Métal, thrash et cheveux longs

Publié le 15 décembre 2016 par Isabelle Lareau

Crédit photo : Elektra et Harald Oimoen

Le groupe a vu le jour en 1981, à Los Angeles, suite à une initiative de Lars Ulrich, qui souhaitait former un groupe métal. Par le biais de deux annonces dans un journal, il recrute James Hetfield et, ensuite, Dave Mustaine. Lors des premiers enregistrements, Hetfield jouait de la basse. Les choses ont bien changé depuis!

Ils trouvent un bassiste, Ron McGovney, qu’ils remplacèrent peu après par un autre plus talentueux, Cliff Burton. Le chanteur et le batteur ont de fortes de personnalités et sont très ambitieux; ils ne tolérèrent pas la faiblesse. Le groupe lance un premier album, Kill ‘Em All, en 1983, et se fait aussitôt remarquer par la communauté métal. La chanson «Metal Thrashing Mad» d’Anthrax (tiré de l’album Fistful of Metal, paru en 1984) inspire les journalistes, ceux-ci récupèrent le mot thrash pour définir ce type de musique métal agressif et rapide. Metallica hérite de ce qualificatif (tout comme Ozzy Osborne, Slayer et Megadeth, baptisés les Big Four of Thrash).
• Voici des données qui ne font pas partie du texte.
(** * Shifts *)

Lemma mpz_shl_ok dest lhs a n :
  growable dest -> rep a lhs -> 0 <= n -> returns (Z.shiftl a n) (mpz_shl_inpl dest lhs n).
Proof.
  intros Hg Ha Hn. unfold mpz_shl_inpl. rewrite (rep_zero _ _ Ha), Z.shiftl_mul_pow2 by done.
  destruct (Z.eqb_spec a 0) as [->|Ha0]; [rewrite Z.mul_0_l; by apply mpz_set_ok|].
  destruct (Z.eqb_spec n 0) as [->|Hn0]; [rewrite Z.mul_1_r; by apply mpz_set_ok|]. cbn [orb].
  destruct (rep_digs _ _ Ha) as (D0 & N0 & V0). pose proof Ha as (_ & -> & _).
  need dest. destruct (mpn_shl_raw_spec (dig lhs) n D0 ltac:(lia)) as (_ & _ & Hl).
  pose proof (mpn_shl_spec (dig lhs) n D0 ltac:(lia)) as Hs. rewrite V0 in Hs.
  assert (length (mpn_shl (dig lhs) n) <= length (mpn_shl_raw (dig lhs) n))%nat by apply length_trim.
  assert (0 < 2 ^ n) by (apply Z.pow_pos_nonneg; lia). unfold len in *.
  apply put_ok; try done; [lia|lia| |].
  - by rewrite Z.abs_mul, (Z.abs_eq (2 ^ n)) by lia.
  - destruct (Z.ltb_spec a 0), (Z.ltb_spec (a * 2 ^ n) 0); nia || done.
Qed.

(** The bits shifted out. *)
Lemma round_up_spec j n :
  digs j -> 0 <= n -> round_up j n = negb (val j mod 2 ^ n =? 0).
Proof.
  intros Hj Hn. unfold round_up. change DIG_SIZE with 16. set (w := Z.to_nat (n / 16)).
  assert (n = 16 * Z.of_nat w + n mod 16 /\ 0 <= n mod 16 < 16) as [En Hp] by (unfold w; dlia).
  set (p := n mod 16) in *. assert (0 < 2 ^ p) by (apply Z.pow_pos_nonneg; lia).
  assert (existsb (fun d => negb (d =? 0)) (take w j) = negb (val (take w j) =? 0)) as ->.
  { generalize (digs_take w j Hj). generalize (take w j). intros l Hl.
    induction Hl as [|d l Hd Hl IH]; [done|]. cbn [existsb val]. rewrite IH.
    pose proof (val_nonneg l Hl). unfold digit in Hd. zcases. }
  assert (match j !! w with Some d => negb (Z.land d (Z.shiftl 1 p - 1) =? 0) | None => false end =
    negb (val (drop w j) mod 2 ^ p =? 0)) as ->.
  { destruct (j !! w) as [d|] eqn:E.
    - rewrite (drop_S j d w E). cbn [val].
      change (Z.shiftl 1 p - 1) with (Z.ones p). rewrite Z.land_ones by lia. do 2 f_equal.
      destruct (shiftr_part p ltac:(lia)) as [_ HB].
      rewrite <- HB. replace (2 ^ (16 - p) * 2 ^ p * val (drop (S w) j))
        with (2 ^ (16 - p) * val (drop (S w) j) * 2 ^ p) by ring.
      by rewrite Z_mod_plus_full.
    - apply lookup_ge_None in E. rewrite drop_ge by done. cbn. by rewrite Z.mod_0_l by lia. }
  rewrite <- (take_drop w j) at 3. rewrite val_app.
  assert (Bn (length (take w j)) * val (drop w j) = Bn w * val (drop w j)) as ->.
  { destruct (Nat.le_gt_cases w (length j)); [by rewrite length_take, Nat.min_l|].
    rewrite (drop_ge j) by lia. cbn. lia. }
  rewrite En at 1. rewrite Z.pow_add_r, <- Bn_pow2 by lia.
  pose proof (val_bound (take w j) ltac:(auto)) as Hb.
  pose proof (Bn_le (length (take w j)) w ltac:(rewrite length_take; lia)).
  pose proof (val_nonneg (drop w j) ltac:(auto)).
  rewrite Z.rem_mul_r by lia.
  rewrite (Z.mul_comm (Bn w) (val _)), Z_mod_plus_full, Z.div_add, (Z.mod_small (val (take w j))), (Z.div_small (val (take w j))) by lia.
  rewrite Z.add_0_l. pose proof (Z.mod_pos_bound (val (drop w j)) (2 ^ p) ltac:(lia)).
  destruct (Z.eqb_spec (val (take w j)) 0), (Z.eqb_spec (val (drop w j) mod 2 ^ p) 0),
    (Z.eqb_spec (val (take w j) + Bn w * (val (drop w j) mod 2 ^ p)) 0); try done; nia.
Qed.

(** Dividing a negative number rounds its magnitude up. *)
Lemma div_neg a q : a < 0 -> 0 < q ->
  Z.abs (a / q) = Z.abs a / q + (if Z.abs a mod q =? 0 then 0 else 1).
Proof.
  intros Ha Hq. assert (a / q < 0) by (apply Z.div_lt_upper_bound; lia).
  rewrite (Z.abs_neq a), (Z.abs_neq (a / q)) by lia.
  rewrite <- (Z.opp_involutive a) at 1. destruct (Z.eqb_spec (- a mod q) 0).
  - rewrite Z.div_opp_l_z by lia. lia.
  - rewrite Z.div_opp_l_nz by lia. lia.
Qed.

Lemma mpz_shr_ok dest lhs a n :
  growable dest -> rep a lhs -> 0 <= n -> returns (Z.shiftr a n) (mpz_shr_inpl false dest lhs n).
Proof.
  intros Hg Ha Hn. unfold mpz_shr_inpl. rewrite (rep_zero _ _ Ha), Z.shiftr_div_pow2 by done.
  destruct (Z.eqb_spec a 0) as [->|Ha0]; [rewrite Z.div_0_l by (apply Z.pow_nonzero; lia); by apply mpz_set_ok|].
  destruct (Z.eqb_spec n 0) as [->|Hn0]; [rewrite Z.div_1_r; by apply mpz_set_ok|]. cbn [orb].
  destruct (rep_digs _ _ Ha) as (D0 & N0 & V0). pose proof Ha as (_ & Sa & _).
  assert (2 <= 2 ^ n) as Hq.
  { change 2 with (2 ^ 1) at 1. apply Z.pow_le_mono_r; lia. }
  need dest. destruct (mpn_shr_spec (dig lhs) n D0 N0 ltac:(lia)) as [Hs Hl].
  rewrite V0 in Hs. unfold len in *. cbn zeta.
  rewrite (put_eq dest0) by lia. cbn [mbind option_bind neg dig alloc].
  set (dest1 := {| neg := _ |}). assert (growable dest1) as G1 by done.
  assert (alloc dest1 = alloc dest0) as A4 by done.
  rewrite round_up_spec, V0, Sa by (done || lia).
  assert (0 <= Z.abs a / 2 ^ n) by (apply Z.div_pos; lia).
  assert (forall v, Z.abs v = Z.abs a / 2 ^ n -> (v <? 0) = (a <? 0) -> returns v (Some dest1)) as Hdone.
  { intros v Ev Es. apply returns_rep. exists dest1. split; [done|]. split; [|done].
    unfold rep, len, dest1. cbn [dig neg alloc].
    split_and!; [by rewrite Ev|by rewrite Es|lia]. }
  destruct (Z.ltb_spec a 0) as [Hneg|Hpos]; cbn [andb].
  2: { assert (0 <= a / 2 ^ n) by (apply Z.div_pos; lia). apply Hdone; zcases. by rewrite !Z.abs_eq by lia. }
  assert (a / 2 ^ n < 0) as Hlt by (apply Z.div_lt_upper_bound; lia).
  pose proof (div_neg a (2 ^ n) Hneg ltac:(lia)) as Hdiv.
  destruct (Z.eqb_spec (Z.abs a mod 2 ^ n) 0) as [E0|E0]; cbn [negb].
  { apply Hdone; zcases. }
  assert (true = (a / 2 ^ n <? 0)) as Hs1 by (symmetry; by apply Z.ltb_lt).
  destruct (mpn_shr (dig lhs) n) as [|x i] eqn:Ei.
  - assert (Z.abs a / 2 ^ n = 0) as Hz by (destruct Hs as (_ & _ & <-); done).
    apply put_ok; [done|lia|cbn [length]; lia| |done]. rewrite Hdiv, Hz. exact num_1.
  - destruct Hs as (Ds & Ns & Vs).
    destruct (mpn_add_spec (x :: i) [1] Ds Ns) as [Hadd _]; [apply num_1|cbn; lia|].
    assert (num (Z.abs (a / 2 ^ n)) (mpn_add (x :: i) [1])) as Hr.
    { rewrite Hdiv, <- Vs. by replace (val (x :: i) + 1) with (val (x :: i) + val [1]) by (cbn [val]; lia). }
    assert (length (mpn_add (x :: i) [1%Z]) <= length (dig lhs))%nat.
    { apply (num_length_le (Z.abs a) (Z.abs (a / 2 ^ n))); [by rewrite <- V0|done|].
      rewrite Hdiv. pose proof (Z.div_mod (Z.abs a) (2 ^ n) ltac:(lia)).
      pose proof (Z.mod_pos_bound (Z.abs a) (2 ^ n) ltac:(lia)). nia. }
    apply put_ok; try done; lia.
Qed.

(** * Multiplication *)

Lemma clone_ok z v : rep v z -> v <> 0 ->
  exists z', mpz_clone z = Some z' /\ rep v z' /\ growable z' /\ neg z' = neg z /\ dig z' = dig z.
Proof.
  intros Hz Hv. unfold mpz_clone. pose proof Hz as (Hn & _ & Ha).
  pose proof (num_len_0 _ _ Hn) as E. unfold len in Ha.
  destruct (Z.eqb_spec (alloc z) 0); [|by eexists].
  destruct (Z.eqb_spec (Z.abs v) 0); [lia|]. apply Z.eqb_neq in E. lia.
Qed.

Lemma abs_zero_iff v z : rep v z -> v <> 0 -> dig z <> [].
Proof. intros (Hn & _) Hv E. rewrite E in Hn. destruct Hn as (_ & _ & E'). cbn in E'. lia. Qed.

(** The product of the (possibly copied) operands. *)
Lemma mul_digits dest lhs rhs a b :
  growable dest -> rep a lhs -> rep b rhs -> a <> 0 -> b <> 0 ->
  returns (a * b) (dest ← mpz_need_dig dest (len lhs + len rhs);
    i ← mpn_mul (replicate (Z.to_nat (alloc dest)) 0) (dig lhs) (dig rhs);
    put dest (negb (eqb (neg lhs) (neg rhs))) (length i) i).
Proof.
  intros Hg Ha Hb Ha0 Hb0. need dest. unfold len in *.
  destruct (rep_digs _ _ Ha) as (Da & Na & Va), (rep_digs _ _ Hb) as (Db & Nb & Vb).
  destruct (mpn_mul_spec (Z.to_nat (alloc dest0)) (dig lhs) (dig rhs)) as (i & -> & Hi & Hne); try done.
  { by apply (abs_zero_iff a). }
  { by apply (abs_zero_iff b). }
  { lia. }
  cbn [mbind option_bind]. rewrite Va, Vb, <- Z.abs_mul in Hi.
  assert (length i <= length (dig lhs) + length (dig rhs))%nat.
  { apply (num_length_bound _ _ _ Hi). rewrite Bn_add, Z.abs_mul.
    pose proof (val_bound _ Da). pose proof (val_bound _ Db). apply Z.mul_lt_mono_nonneg; lia. }
  destruct Ha as (_ & -> & _), Hb as (_ & -> & _).
  apply put_ok; try done; [lia..|].
  destruct (Z.ltb_spec a 0), (Z.ltb_spec b 0), (Z.ltb_spec (a * b) 0); cbn; nia || done.
Qed.

Lemma mpz_mul_ok (l_same r_same : bool) dest lhs rhs a b :
  growable dest -> 0 <= alloc dest -> rep a lhs -> rep b rhs ->
  (l_same = true -> r_same = true -> lhs = rhs) ->
  returns (a * b) (mpz_mul_inpl l_same r_same dest lhs rhs).
Proof.
  intros Hg H0 Ha Hb Hsame. unfold mpz_mul_inpl. rewrite (rep_zero _ _ Ha), (rep_zero _ _ Hb).
  destruct (Z.eqb_spec a 0) as [->|Ha0]; [by apply mpz_set_from_int_ok|].
  destruct (Z.eqb_spec b 0) as [->|Hb0]; [rewrite Z.mul_0_r; by apply mpz_set_from_int_ok|]. cbn [orb].
  assert (exists l, (if l_same then mpz_clone lhs else Some lhs) = Some l /\ rep a l) as (l & -> & Hl).
  { destruct l_same; [destruct (clone_ok lhs a Ha Ha0) as (z & ? & ? & _)|]; eauto. }
  cbn [mbind option_bind].
  assert (exists r, (if r_same then if l_same then Some l else mpz_clone rhs else Some rhs) = Some r /\ rep b r)
    as (r & -> & Hr).
  { destruct r_same; [|by eauto]. destruct l_same.
    - exists l. split; [done|]. specialize (Hsame eq_refl eq_refl) as ->.
      apply rep_mpz_ok in Ha as [_ <-], Hb as [_ <-]. done.
    - destruct (clone_ok rhs b Hb Hb0) as (z & ? & ? & _). eauto. }
  cbn [mbind option_bind]. by apply mul_digits.
Qed.

(** * Powers *)

Lemma shr1_ok n e : num e n -> num (e / 2) (mpn_shr n 1).
Proof.
  intros (D & N & <-). change 2 with (2 ^ 1). by apply mpn_shr_spec.
Qed.

Lemma land_1 n e d : num e (d :: n) -> (Z.land d 1 =? 0) = (e mod 2 =? 0).
Proof.
  intros (_ & _ & <-). change 1 with (Z.ones 1). rewrite Z.land_ones by done. cbn [val].
  change (2 ^ 1) with 2. f_equal. replace (B * val n) with (32768 * val n * 2) by lia.
  by rewrite Z_mod_plus_full.
Qed.

Lemma pow_half x e : 0 <= e -> x ^ e = (if e mod 2 =? 0 then 1 else x) * (x * x) ^ (e / 2).
Proof.
  intros He. rewrite <- Z.pow_2_r, <- Z.pow_mul_r by (try apply Z.div_pos; lia).
  rewrite (Z.div_mod e 2) at 1 by lia.
  pose proof (Z.mod_pos_bound e 2 ltac:(lia)). pose proof (Z.div_pos e 2 He).
  rewrite Z.pow_add_r by lia. destruct (Z.eqb_spec (e mod 2) 0) as [->|].
  - rewrite Z.pow_0_r. lia.
  - replace (e mod 2) with 1 by lia. rewrite Z.pow_1_r. lia.
Qed.

(** A number of at least one digit that can serve again as a destination. *)
Lemma rep_room v z : rep v z -> 0 <= alloc z.
Proof. intros (_ & _ & Ha). unfold len in Ha. lia. Qed.

Lemma pow_loop_ok fuel : forall dest x n d a e,
  growable dest -> growable x -> rep d dest -> rep a x -> num e n -> 0 <= e < 2 ^ Z.of_nat fuel ->
  returns (d * a ^ e) (pow_loop fuel dest x n).
Proof.
  induction fuel as [|fuel IH]; intros dest x n d a e Gd Gx Hd Hx Hn He.
  { assert (e = 0) as -> by (cbn in He; lia). apply num_0 in Hn as ->. cbn [pow_loop].
    rewrite Z.pow_0_r, Z.mul_1_r. apply returns_rep. by exists dest. }
  destruct n as [|d0 n]; cbn [pow_loop].
  { apply num_0 in Hn as ->  || (destruct Hn as (_ & _ & <-)). rewrite Z.pow_0_r, Z.mul_1_r. apply returns_rep. by exists dest. }
  rewrite (land_1 _ _ _ Hn), (pow_half a e) by lia.
  rewrite Nat2Z.inj_succ, Z.pow_succ_r in He by lia.
  eapply (returns_bind (if e mod 2 =? 0 then d else d * a)).
  { destruct (e mod 2 =? 0); cbn [negb]; [apply returns_rep; by exists dest|].
    apply mpz_mul_ok; try done. by eapply rep_room. }
  intros dest' Hd' Gd'. pose proof (shr1_ok _ _ Hn) as Hn'.
  replace (d * ((if e mod 2 =? 0 then 1 else a) * (a * a) ^ (e / 2)))
    with ((if e mod 2 =? 0 then d else d * a) * (a * a) ^ (e / 2)) by (destruct (e mod 2 =? 0); ring).
  cbn zeta. destruct (mpn_shr (d0 :: n) 1) as [|d1 n1] eqn:E.
  { destruct Hn' as (_ & _ & <-). rewrite Z.pow_0_r, Z.mul_1_r. apply returns_rep. by exists dest'. }
  eapply returns_bind.
  { apply (mpz_mul_ok true true x x x a a); try done. by eapply rep_room. }
  intros x' Hx' Gx'. apply IH; try done. split; [apply Z.div_pos; lia|apply Z.div_lt_upper_bound; lia].
Qed.

Lemma pow_fuel_enough e n : num e n -> 0 <= e < 2 ^ Z.of_nat (pow_fuel n).
Proof.
  intros (D & _ & <-). pose proof (val_bound n D) as Hb. rewrite Bn_pow2 in Hb.
  unfold pow_fuel. by rewrite Nat2Z.inj_mul.
Qed.

(** With a base that is not zero, or a positive exponent. *)
Lemma mpz_pow_ok dest lhs rhs a b :
  growable dest -> 0 <= alloc dest -> rep a lhs -> rep b rhs -> 0 <= b -> (a <> 0 \/ 0 < b) ->
  returns (a ^ b) (mpz_pow_inpl dest lhs rhs).
Proof.
  intros Hg H0 Ha Hb Hpos Hor. unfold mpz_pow_inpl. rewrite (rep_zero _ _ Ha), (rep_zero _ _ Hb).
  pose proof Hb as (Hn & -> & _). rewrite (proj2 (Z.ltb_ge _ _)) by lia.
  destruct (Z.eqb_spec a 0) as [->|Ha0]; cbn [orb].
  { rewrite Z.pow_0_l by lia. by apply mpz_set_from_int_ok. }
  destruct (Z.eqb_spec b 0) as [->|Hb0]; [by apply mpz_set_from_int_ok|].
  destruct (clone_ok lhs a Ha Ha0) as (x & -> & Hx & Gx & _). cbn [mbind option_bind].
  destruct (clone_ok rhs b Hb Hb0) as (n & -> & _ & _ & _ & En). cbn [mbind option_bind].
  eapply returns_bind; [by apply (mpz_set_from_int_ok dest 1)|].
  intros d Hd Gd. rewrite Z.abs_eq, <- En in Hn by lia.
  rewrite <- (Z.mul_1_l (a ^ b)). apply pow_loop_ok; try done. by apply pow_fuel_enough.
Qed.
La même année, le quatuor sort Ride the Lightning, qui connaît autant, si ce n’est pas davantage, de succès que son prédécesseur. D’ailleurs, c’est grâce à ce disque que les fans sont introduits au nouveau guitariste, Kirk Hammett. En effet, Dave Mustaine, qui est un très bon guitariste et a qui a créé quelques-uns des riffs les plus distinctifs du groupe, se fait montrer la porte; Ulrich et Hetfield lui reprochant sa dépendance à l’alcool. Cette décision brise le cœur de Mustaine, qui créera Megadeth par la suite. La suite des événements est, disons, moins élégante: des propos pleins de vitriol fusent des deux côtés dans le cadre de diverses entrevues, au fil des années. Récemment, Mustaine a rejoint Metallica sur scène et les gars semblent s’être réconciliés, mais le chemin de la rédemption fut long et tortueux.  

Mais revenons à 1985, lorsque le quatuor, très enthousiaste, entra en studio en compagnie du réalisateur Flemming Rasmussen (qui était l’assistant-réalisateur de Ride the Lightning). Ils enregistrèrent une première version de Master Of Puppets et le mixage déplaît aux membres du groupe. Celui-ci, voulant rectifier le tir, envoya les bandes originales à Michael Wagener (qui a travaillé avec Mötley Crüe sur Too Fast for Love (1981) ainsi que No More Tears d’Ozzy Osborne (1991)). Cette fois-ci sera la bonne et l’album se retrouve, finalement, dans les bacs le 3 mars 1986.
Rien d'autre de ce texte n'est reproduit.